Saved entries
━━━━━━━━━━
(** * The weighted draw engine of the room lottery

    A shallow embedding of the two weighted draws of the storage layer,
    [getRandomRooms] and [getRandomRoomItemsWithDetails], as they are written
    in the persistent backend ([DatabaseStorage]) and in the in-memory backend
    ([MemStorage]), followed by the properties of the draw.

    Conventions of the embedding.
    - A JavaScript integer is a [Z]; the columns read by the draw are
      [integer] columns and [count] comes from [parseInt] or from the
      [items_to_show] column.
    - [Map<number, number>] is a [gmap Z Z], [Set<number>] a [gset Z].
    - The two awaited queries at the head of each method ([getRooms],
      [getRoomById], [getRoomItemsWithDetails]) are taken as arguments: the
      catalog, the looked-up room (or [None]) and the assignment list.
    - [array.sort(() => 0.5 - Math.random())] is the injected function
      [shuffle]; all that is ever assumed of it is that it returns a
      permutation of its argument. *)

From Stdlib Require Import ZArith List Lia Permutation.
From stdpp Require Import base decidable list gmap.
Import ListNotations.

Local Open Scope Z_scope.

(** ** Data model (shared/schema.ts) *)

Module Room.
  (** The columns of [rooms] the draw reads, and [itemsToShow] which the
      route reads to compute [count]. *)
Record t : Type := mk
    { id : Z;
      probability : Z;
      itemsToShow : Z;
      randomizeRepeats : bool }.

#[global] Instance eq_dec : EqDecision t.
Proof. solve_decision. Defined.
End Room.

Module RoomItem.
  (** [RoomItemWithDetails]: a row of [room_items]; the joined [item] is a
      payload the draw never inspects and is left out. *)
Record t : Type := mk
    { id : Z;
      roomId : Z;
      itemId : Z;
      probability : Z;
      canRepeat : bool;
      maxRepeats : Z;
      isGuaranteed : bool }.

#[global] Instance eq_dec : EqDecision t.
Proof. solve_decision. Defined.
End RoomItem.

(** ** JavaScript primitives

    [x || d] on numbers: [0] is falsy. *)
Definition js_or (x d : Z) : Z := if decide (x = 0) then d else x.

(** The outcome of a method that may [throw]. *)
Inductive outcome (A : Type) : Type :=
| Ok (a : A)
| Throw.
Arguments Ok {A} a.
Arguments Throw {A}.

(** [array.slice(0, count)] for an integer [count]: a negative end counts
    from the back of the array. *)
Definition slice0 {A : Type} (l : list A) (count : Z) : list A :=
  if decide (count < 0)
  then take (Z.to_nat (Z.max (Z.of_nat (length l) + count) 0)) l
  else take (Z.to_nat count) l.

(** ** The for-of walk over rooms, shared by the two backends

    [for (const room of shuffled) { if (selectedIds.has(room.id)) continue;
    selectedRooms.push(room); selectedIds.add(room.id);
    if (selectedRooms.length === count) break; }], from the given
    [selectedRooms] and [selectedIds] to the ones it leaves. *)
Fixpoint pickRooms (count : Z) (shuffled : list Room.t)
    (selectedRooms : list Room.t) (selectedIds : gset Z) : list Room.t * gset Z :=
  match shuffled with
  | [] => (selectedRooms, selectedIds)
  | room :: rest =>
    if decide (Room.id room ∈ selectedIds)
    then pickRooms count rest selectedRooms selectedIds
    else
      let selectedRooms' := selectedRooms ++ [room] in
      let selectedIds' := selectedIds ∪ {[Room.id room]} in
      if decide (Z.of_nat (length selectedRooms') = count)
      then (selectedRooms', selectedIds')
      else pickRooms count rest selectedRooms' selectedIds'
  end.

(** [allRooms.forEach(room => { for (i = 0; i < room.probability; i++)
    weightedRooms.push(room) })] *)
Definition weightedRooms (allRooms : list Room.t) : list Room.t :=
  allRooms ≫= (fun room => replicate (Z.to_nat (Room.probability room)) room).

(** The copies of an assignment in the item pool:
    [Math.max(1, Math.floor((roomItem.probability || 100) / 10))]. *)
Definition copies (roomItem : RoomItem.t) : nat :=
  Z.to_nat (Z.max 1 (js_or (RoomItem.probability roomItem) 100 / 10)).

Definition buildItemPool (items : list RoomItem.t) : list RoomItem.t :=
  items ≫= (fun roomItem => replicate (copies roomItem) roomItem).

(** ** The pool-consumption loop, shared by the two backends *)

Record LoopState : Type := mkLoop
  { itemPool : list RoomItem.t;
    itemRepeatCounts : gmap Z Z;
    result : list RoomItem.t }.

(** [result.length < count && itemPool.length > 0] *)
Definition loopGuard (count : Z) (s : LoopState) : bool :=
  bool_decide (Z.of_nat (length (result s)) < count)
  && bool_decide (0 < length (itemPool s))%nat.

(** One pass through the body of the [while]. *)
Definition loopBody (randomizeRepeats : bool) (count : Z) (s : LoopState) : LoopState :=
  match itemPool s with
  | [] => s
  | roomItem :: rest =>
    let currentRepeatCount :=
      js_or (default 0 (itemRepeatCounts s !! RoomItem.itemId roomItem)) 0 in
    if negb (RoomItem.canRepeat roomItem) && bool_decide (0 < currentRepeatCount)
    then mkLoop rest (itemRepeatCounts s) (result s)
    else if RoomItem.canRepeat roomItem
            && bool_decide (js_or (RoomItem.maxRepeats roomItem) 1 <= currentRepeatCount)
    then mkLoop rest (itemRepeatCounts s) (result s)
    else
      let result' := result s ++ [roomItem] in
      let counts' :=
        <[RoomItem.itemId roomItem := currentRepeatCount + 1]> (itemRepeatCounts s) in
      if randomizeRepeats && RoomItem.canRepeat roomItem
         && bool_decide (currentRepeatCount + 1 < js_or (RoomItem.maxRepeats roomItem) 1)
         && bool_decide (Z.of_nat (length result') < count)
      then mkLoop (rest ++ [roomItem]) counts' result'
      else mkLoop rest counts' result'
  end.

(** The [while] loop, unrolled at most [fuel] times. *)
Fixpoint runLoop (randomizeRepeats : bool) (count : Z) (fuel : nat) (s : LoopState)
    : LoopState :=
  match fuel with
  | O => s
  | S fuel' =>
    if loopGuard count s
    then runLoop randomizeRepeats count fuel' (loopBody randomizeRepeats count s)
    else s
  end.

(** The number of passes through the body among the first [fuel]. *)
Fixpoint iterations (randomizeRepeats : bool) (count : Z) (fuel : nat) (s : LoopState)
    : nat :=
  match fuel with
  | O => O
  | S fuel' =>
    if loopGuard count s
    then S (iterations randomizeRepeats count fuel' (loopBody randomizeRepeats count s))
    else O
  end.

(** Each pass either shortens the pool or lengthens a result that is still
    below [count]; this many passes always reach the exit of the loop
    (lemma [runLoop_exits]). *)
Definition loopFuel (count : Z) (s : LoopState) : nat :=
  (length (itemPool s) + Z.to_nat (count - Z.of_nat (length (result s))))%nat.

Definition consumePool (randomizeRepeats : bool) (count : Z) (pool : list RoomItem.t)
    : LoopState :=
  let s0 := mkLoop pool ∅ [] in
  runLoop randomizeRepeats count (loopFuel count s0) s0.

(** ** The persistent backend *)

Module DatabaseStorage.
Section Draw.
Variable shuffle : forall A : Type, list A -> list A.

Definition getRandomRooms (allRooms : list Room.t) (count : Z) : list Room.t :=
    if decide (Z.of_nat (length allRooms) <= count)
    then allRooms
    else fst (pickRooms count (shuffle _ (weightedRooms allRooms)) [] ∅).

Definition getRandomRoomItemsWithDetails (room : option Room.t)
      (allRoomItems : list RoomItem.t) (count : Z) : outcome (list RoomItem.t) :=
    match room with
    | None => Throw
    | Some room =>
      if decide (Z.of_nat (length allRoomItems) <= count)
      then Ok allRoomItems
      else
        let itemPool := shuffle _ (buildItemPool allRoomItems) in
        Ok (result (consumePool (Room.randomizeRepeats room) count itemPool))
    end.
End Draw.
End DatabaseStorage.

(** ** The in-memory backend *)

Module MemStorage.
Section Draw.
Variable shuffle : forall A : Type, list A -> list A.

  (** The second for-of walk, over the catalog in its own order, entered
      when the first walk left fewer than [count] rooms. *)
Definition getRandomRooms (allRooms : list Room.t) (count : Z) : list Room.t :=
    let '(selectedRooms, selectedIds) :=
      pickRooms count (shuffle _ (weightedRooms allRooms)) [] ∅ in
    if decide (Z.of_nat (length selectedRooms) < count)
    then fst (pickRooms count allRooms selectedRooms selectedIds)
    else selectedRooms.

Definition getRandomRoomItemsWithDetails (room : option Room.t)
      (allRoomItems : list RoomItem.t) (count : Z) : outcome (list RoomItem.t) :=
    match room with
    | None => Throw
    | Some room =>
      let guaranteedItems := filter (fun item => RoomItem.isGuaranteed item = true) allRoomItems in
      let randomItems := filter (fun item => RoomItem.isGuaranteed item = false) allRoomItems in
      if decide (count <= Z.of_nat (length guaranteedItems))
      then Ok (slice0 guaranteedItems count)
      else
        let remainingCount := count - Z.of_nat (length guaranteedItems) in
        if decide (length randomItems = 0%nat \/ remainingCount <= 0)
        then Ok guaranteedItems
        else if decide (Z.of_nat (length randomItems) <= remainingCount)
        then Ok (guaranteedItems ++ randomItems)
        else
          let itemPool := shuffle _ (buildItemPool randomItems) in
          Ok (guaranteedItems
                ++ result (consumePool (Room.randomizeRepeats room) remainingCount itemPool))
    end.
End Draw.
End MemStorage.
(** The stores the rule is to issue: for every element of every row, the
    rate of its current and of its row's parameters. *)
Definition rate_stores (dt : R) (J : ragged xreal) (R_starts : list nat)
    (tau ref : ragged xreal) : list (store xreal) :=
  map (fun c =>
         Store 0 (idx R_starts (fst c) + snd c)%nat
               (rate_per_step dt (in_at J (fst c) (snd c))
                              (par_at tau (fst c) (snd c))
                              (par_at ref (fst c) (snd c))))
      (elems (cl_shape0s J)).

(** *** The stores of the rule *)

Lemma rate_text_const_par dt (pvars : list (ragged xreal)) :
  forall r k, (k < length pvars)%nat -> r_par (rate_text dt r) k = r_par r k.
Proof. intros r k _. reflexivity. Qed.

Lemma rate_text_out dt r :
  r_out (rate_text dt r) 0%nat
  = rate_per_step dt (r_in r 0%nat) (r_par r 0%nat) (r_par r 1%nat).
Proof. reflexivity. Qed.

Lemma loaded_rate_stores dt J R_starts tau ref e :
  loaded (rate_text dt) [J] [R_starts] [tau; ref] (cl_shape0s J) e ->
  ev_stores e =
  [Store 0 (idx R_starts (ev_n e) + ev_m e)%nat
         (rate_per_step dt (in_at J (ev_n e) (ev_m e))
                        (par_at tau (ev_n e) (ev_m e))
                        (par_at ref (ev_n e) (ev_m e)))].
Proof.
  intros (Hi & Hp & _ & Hs). rewrite Hs.
  unfold block_stores. cbn [length seq map nth].
  rewrite rate_text_out.
  rewrite (Hi 0%nat J eq_refl), (Hp 0%nat tau eq_refl), (Hp 1%nat ref eq_refl).
  reflexivity.
Qed.

Lemma rate_stores_by_coords dt J R_starts tau ref evs :
  Forall (loaded (rate_text dt) [J] [R_starts] [tau; ref] (cl_shape0s J)) evs ->
  stores_of evs =
  map (fun c =>
         Store 0 (idx R_starts (fst c) + snd c)%nat
               (rate_per_step dt (in_at J (fst c) (snd c))
                              (par_at tau (fst c) (snd c))
                              (par_at ref (fst c) (snd c))))
      (coords evs).
Proof.
  induction 1 as [|e evs He _ IH]; [reflexivity|].
  unfold stores_of, coords in *. cbn [flat_map map fst snd].
  rewrite IH, (loaded_rate_stores He). reflexivity.
Qed.

(** The Flattened launch of the rule issues the same stores on a batch
    without empty rows. *)
Lemma lif_rate_flat_stores dt J R_starts tau ref n_elements junk :
  (1 <= n_elements)%nat ->
  Forall (fun l => (1 <= l)%nat) (cl_shape0s J) ->
  exists evs,
    lif_rate_flat dt J R_starts tau ref n_elements junk = Some evs /\
    stores_of evs = rate_stores dt J R_starts tau ref.
Proof.
  intros Hne Hpos.
  destruct (@flat_kernel_coords xreal unit (rate_text dt) [J] [R_starts]
              [tau; ref] (cl_shape0s J) n_elements
              (@rate_text_const_par dt [tau; ref]) Hne Hpos junk)
    as (evs & Hrun & Hl & Hc).
  exists evs. split; [exact Hrun|].
  rewrite (rate_stores_by_coords Hl), Hc. reflexivity.
Qed.

(** *** The rate in closed form *)

Lemma signed_inf_pos x : 0 < x -> signed_inf x = PInf.
Proof.
  intros H. unfold signed_inf. destruct (Rlt_dec 0 x); [reflexivity|lra].
Qed.

Lemma current_above J :
  1 < J -> xmax (xsub (Fin J) (Fin 1)) (Fin 0) = Fin (J - 1).
Proof.
  intros H. cbn [xsub xneg xadd xmax].
  destruct (Rlt_dec _ 0); [lra|]. reflexivity.
Qed.

Lemma current_below J :
  J <= 1 -> xmax (xsub (Fin J) (Fin 1)) (Fin 0) = Fin 0.
Proof.
  intros H. cbn [xsub xneg xadd xmax].
  destruct (Rlt_dec _ 0); [reflexivity|]. f_equal. lra.
Qed.

(** Above the threshold current the rule is the formula over the reals. *)
Lemma rate_above dt J tau ref :
  1 < J ->
  ref + tau * ln (1 + 1 / (J - 1)) <> 0 ->
  rate_per_step dt (Fin J) (Fin tau) (Fin ref)
  = Fin (dt / (ref + tau * ln (1 + 1 / (J - 1)))).
Proof.
  intros HJ Hden. unfold rate_per_step. rewrite (current_above HJ).
  cbn [xdiv]. destruct (Req_dec_T (J - 1) 0) as [E|_]; [lra|].
  assert (Hq : 0 < 1 / (J - 1)).
  { apply Rdiv_lt_0_compat; lra. }
  cbn [xlog1p]. destruct (Rlt_dec (-1) (1 / (J - 1))); [|lra].
  cbn [xmul xadd xdiv].
  destruct (Req_dec_T (ref + tau * ln (1 + 1 / (J - 1))) 0); [contradiction|].
  reflexivity.
Qed.

(** At or below it the quotient [1.0/j] is infinite and, for a positive
    [tau], the rate is zero. *)
Lemma rate_below dt J tau ref :
  J <= 1 -> 0 < tau ->
  rate_per_step dt (Fin J) (Fin tau) (Fin ref) = Fin 0.
Proof.
  intros HJ Htau. unfold rate_per_step. rewrite (current_below HJ).
  cbn [xdiv]. destruct (Req_dec_T 0 0) as [_|E]; [|contradiction].
  rewrite signed_inf_pos by lra. cbn [xlog1p xmul].
  rewrite signed_inf_pos by exact Htau. reflexivity.
Qed.

Lemma ln_2_pos : 0 < ln 2.
Proof. rewrite <- ln_1. apply ln_increasing; lra. Qed.

(** C3 (amended).  The rule writes, to every element of every row of [R],
    [dt / (ref + tau*log1p(1/max(J-1, 0)))] for the element's current and
    its row's parameters, scalar or per element: the analytic rate counted
    per time step, computed in one evaluation from the current and the
    parameters alone. *)
Theorem lif_rate_writes_rate_per_step (dt : R) (J : ragged xreal)
    (R_starts : list nat) (tau ref : ragged xreal)
    (junk : nat -> nat -> regs xreal unit) :
  stores_of (lif_rate_block dt J R_starts tau ref junk)
  = rate_stores dt J R_starts tau ref.
Proof.
  unfold lif_rate_block, rate_stores.
  rewrite (@rate_stores_by_coords dt J R_starts tau ref _
             (block_kernel_loaded (rate_text dt) [J] [R_starts] [tau; ref]
                                  (cl_shape0s J) junk)).
  rewrite block_kernel_coords. reflexivity.
Qed.

(** C3 as stated fails: for [J = 2], [tau = 0.02], [ref = 0.002] and
    [dt = 0.001] the rule computes [0.001 / (0.002 + 0.02*ln 2)], not
    [1 / (0.002 + 0.02*ln 2)]. *)
Lemma rate_not_as_claimed :
  rate_per_step (1 / 1000) (Fin 2) (Fin (2 / 100)) (Fin (2 / 1000))
  <> rate_claimed (Fin 2) (Fin (2 / 100)) (Fin (2 / 1000)).
Proof.
  pose proof ln_2_pos as Hln.
  assert (H21 : 1 + 1 / (2 - 1) = 2) by lra.
  assert (Hden : 0 < 2 / 1000 + 2 / 100 * ln 2) by nra.
  rewrite rate_above by (rewrite ?H21; lra).
  change (rate_claimed (Fin 2) (Fin (2 / 100)) (Fin (2 / 1000)))
    with (rate_per_step 1 (Fin 2) (Fin (2 / 100)) (Fin (2 / 1000))).
  rewrite rate_above by (rewrite ?H21; lra).
  rewrite H21. intros H. injection H as H.
  pose proof (Rinv_0_lt_compat _ Hden) as Hinv.
  unfold Rdiv in H. nra.
Qed.

End LIFRate.

(* ===================================================================== *)
(** ** The LIF kernel as it is rendered ([plan_lif])                      *)
(* ===================================================================== *)

Module LIFDevice.

Import LIFRate.

Local Open Scope R_scope.

(** The text of the kernel holds two decimals, [${dt}] and [${dt_inv}]:
    [textconf] computes [dt/upsample] and [upsample/dt] and the template
    engine writes each with the digits Python gives a float, so the second
    need not be the inverse of the first ([0.375] goes with
    [2.66666666667]).  The kernel divides by [tau] and by [dV], which can
    be zero: its scalars are the reals with the infinities and NaN.
    Rounding of the operations, and overflow, are not modelled. *)

(** [a < b] on the device: false when one of the two is NaN. *)
Definition xlt (a b : xreal) : bool :=
  match a, b with
  | Fin x, Fin y => if Rlt_dec x y then true else false
  | NInf, Fin _ => true
  | NInf, PInf => true
  | Fin _, PInf => true
  | _, _ => false
  end.

(** The variables of the core text, as in [LIF.vars]. *)
Record vars : Type := Vars {
  j : xreal; v : xreal; w : xreal;
  tau : xreal; ref : xreal;
  spiked : bool; dV : xreal; overshoot : xreal;
  ov : xreal; ow : xreal; os : xreal
}.

Section Kernel.

(** The division of the device.  The results below use it on finite
    operands with a divisor that is not zero, where it is the quotient;
    nothing is asked of a division by zero (its sign depends on the sign of
    the zero). *)
Variable quot : xreal -> xreal -> xreal.

(** The decimals [${dt}] and [${dt_inv}] of the rendered text. *)
Variables dt dt_inv : R.

(** [if (v < 0 || w > 2*${dt}) v = 0;
     else if (w > ${dt}) v *= 1.0 - (w - ${dt}) * ${dt_inv};] *)
Definition suppress (w0 v1 : xreal) : xreal :=
  if xlt v1 (Fin 0) || xlt (xmul (Fin 2) (Fin dt)) w0 then Fin 0
  else if xlt (Fin dt) w0
       then xmul v1 (xsub (Fin 1) (xmul (xsub w0 (Fin dt)) (Fin dt_inv)))
       else v1.

(** The text rendered for one [ii] of [% for ii in range(upsample)], with
    [${V_threshold}] rendered as [1.0]. *)
Definition substep (s : vars) : vars :=
  let dV1 := xmul (quot (Fin dt) (tau s)) (xsub (j s) (v s)) in
  let v1 := xadd (v s) dV1 in
  let v2 := suppress (w s) v1 in
  if xlt (Fin 1) v2 then
    let overshoot1 := quot (xmul (Fin dt) (xsub v2 (Fin 1))) dV1 in
    {| j := j s; v := Fin 0;
       w := xadd (xsub (ref s) overshoot1) (Fin dt);
       tau := tau s; ref := ref s;
       spiked := true; dV := dV1; overshoot := overshoot1;
       ov := ov s; ow := ow s; os := os s |}
  else
    {| j := j s; v := v2; w := xsub (w s) (Fin dt);
       tau := tau s; ref := ref s;
       spiked := spiked s; dV := dV1; overshoot := overshoot s;
       ov := ov s; ow := ow s; os := os s |}.

Fixpoint substeps (n : nat) (s : vars) : vars :=
  match n with
  | O => s
  | S n' => substeps n' (substep s)
  end.

(** [spiked = 0;] *)
Definition clear_spiked (s : vars) : vars :=
  {| j := j s; v := v s; w := w s; tau := tau s; ref := ref s;
     spiked := false; dV := dV s; overshoot := overshoot s;
     ov := ov s; ow := ow s; os := os s |}.

(** [ov = v; ow = w; os = (spiked) ? 1.0f : 0.0f;] *)
Definition write_back (s : vars) : vars :=
  {| j := j s; v := v s; w := w s; tau := tau s; ref := ref s;
     spiked := spiked s; dV := dV s; overshoot := overshoot s;
     ov := v s; ow := w s; os := if spiked s then Fin 1 else Fin 0 |}.

(** The core text for [upsample] sub-steps. *)
Definition lif_text (upsample : nat) (s : vars) : vars :=
  write_back (substeps upsample (clear_spiked s)).

(** *** The voltage a sub-step leaves *)

Lemma xlt_fin a b : xlt (Fin a) (Fin b) = true <-> a < b.
Proof.
  cbn [xlt]. destruct (Rlt_dec a b); split; intros H;
    try reflexivity; try assumption; try discriminate. contradiction.
Qed.

Lemma xlt_fin_false a b : xlt (Fin a) (Fin b) = false <-> b <= a.
Proof.
  cbn [xlt]. destruct (Rlt_dec a b); split; intros H;
    try reflexivity; try discriminate; lra.
Qed.

(** The factor of the partial suppression is not negative when the two
    decimals multiply to 1 at most. *)
Lemma factor_nonneg W :
  dt * dt_inv <= 1 -> dt < W <= 2 * dt ->
  0 <= 1 + - ((W + - dt) * dt_inv).
Proof.
  intros Hprod [H1 H2]. destruct (Rle_dec dt_inv 0) as [Hi|Hi]; nra.
Qed.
━━━━━━━━━━
Task requirements: Please reproduce the lines from the line with "Local Open Scope Z_scope." to the line with "(** ** The for-of", both ends included, exactly as they appear above.

Response to this task:
Local Open Scope Z_scope.

(** ** Data model (shared/schema.ts) *)

Module Room.
  (** The columns of [rooms] the draw reads, and [itemsToShow] which the
      route reads to compute [count]. *)
Record t : Type := mk
    { id : Z;
      probability : Z;
      itemsToShow : Z;
      randomizeRepeats : bool }.

#[global] Instance eq_dec : EqDecision t.
Proof. solve_decision. Defined.
End Room.

Module RoomItem.
  (** [RoomItemWithDetails]: a row of [room_items]; the joined [item] is a
      payload the draw never inspects and is left out. *)
Record t : Type := mk
    { id : Z;
      roomId : Z;
      itemId : Z;
      probability : Z;
      canRepeat : bool;
      maxRepeats : Z;
      isGuaranteed : bool }.

#[global] Instance eq_dec : EqDecision t.
Proof. solve_decision. Defined.
End RoomItem.

(** ** JavaScript primitives

    [x || d] on numbers: [0] is falsy. *)
Definition js_or (x d : Z) : Z := if decide (x = 0) then d else x.

(** The outcome of a method that may [throw]. *)
Inductive outcome (A : Type) : Type :=
| Ok (a : A)
| Throw.
Arguments Ok {A} a.
Arguments Throw {A}.

(** [array.slice(0, count)] for an integer [count]: a negative end counts
    from the back of the array. *)
Definition slice0 {A : Type} (l : list A) (count : Z) : list A :=
  if decide (count < 0)
  then take (Z.to_nat (Z.max (Z.of_nat (length l) + count) 0)) l
  else take (Z.to_nat count) l.

(** ** The for-of walk over rooms, shared by the two backends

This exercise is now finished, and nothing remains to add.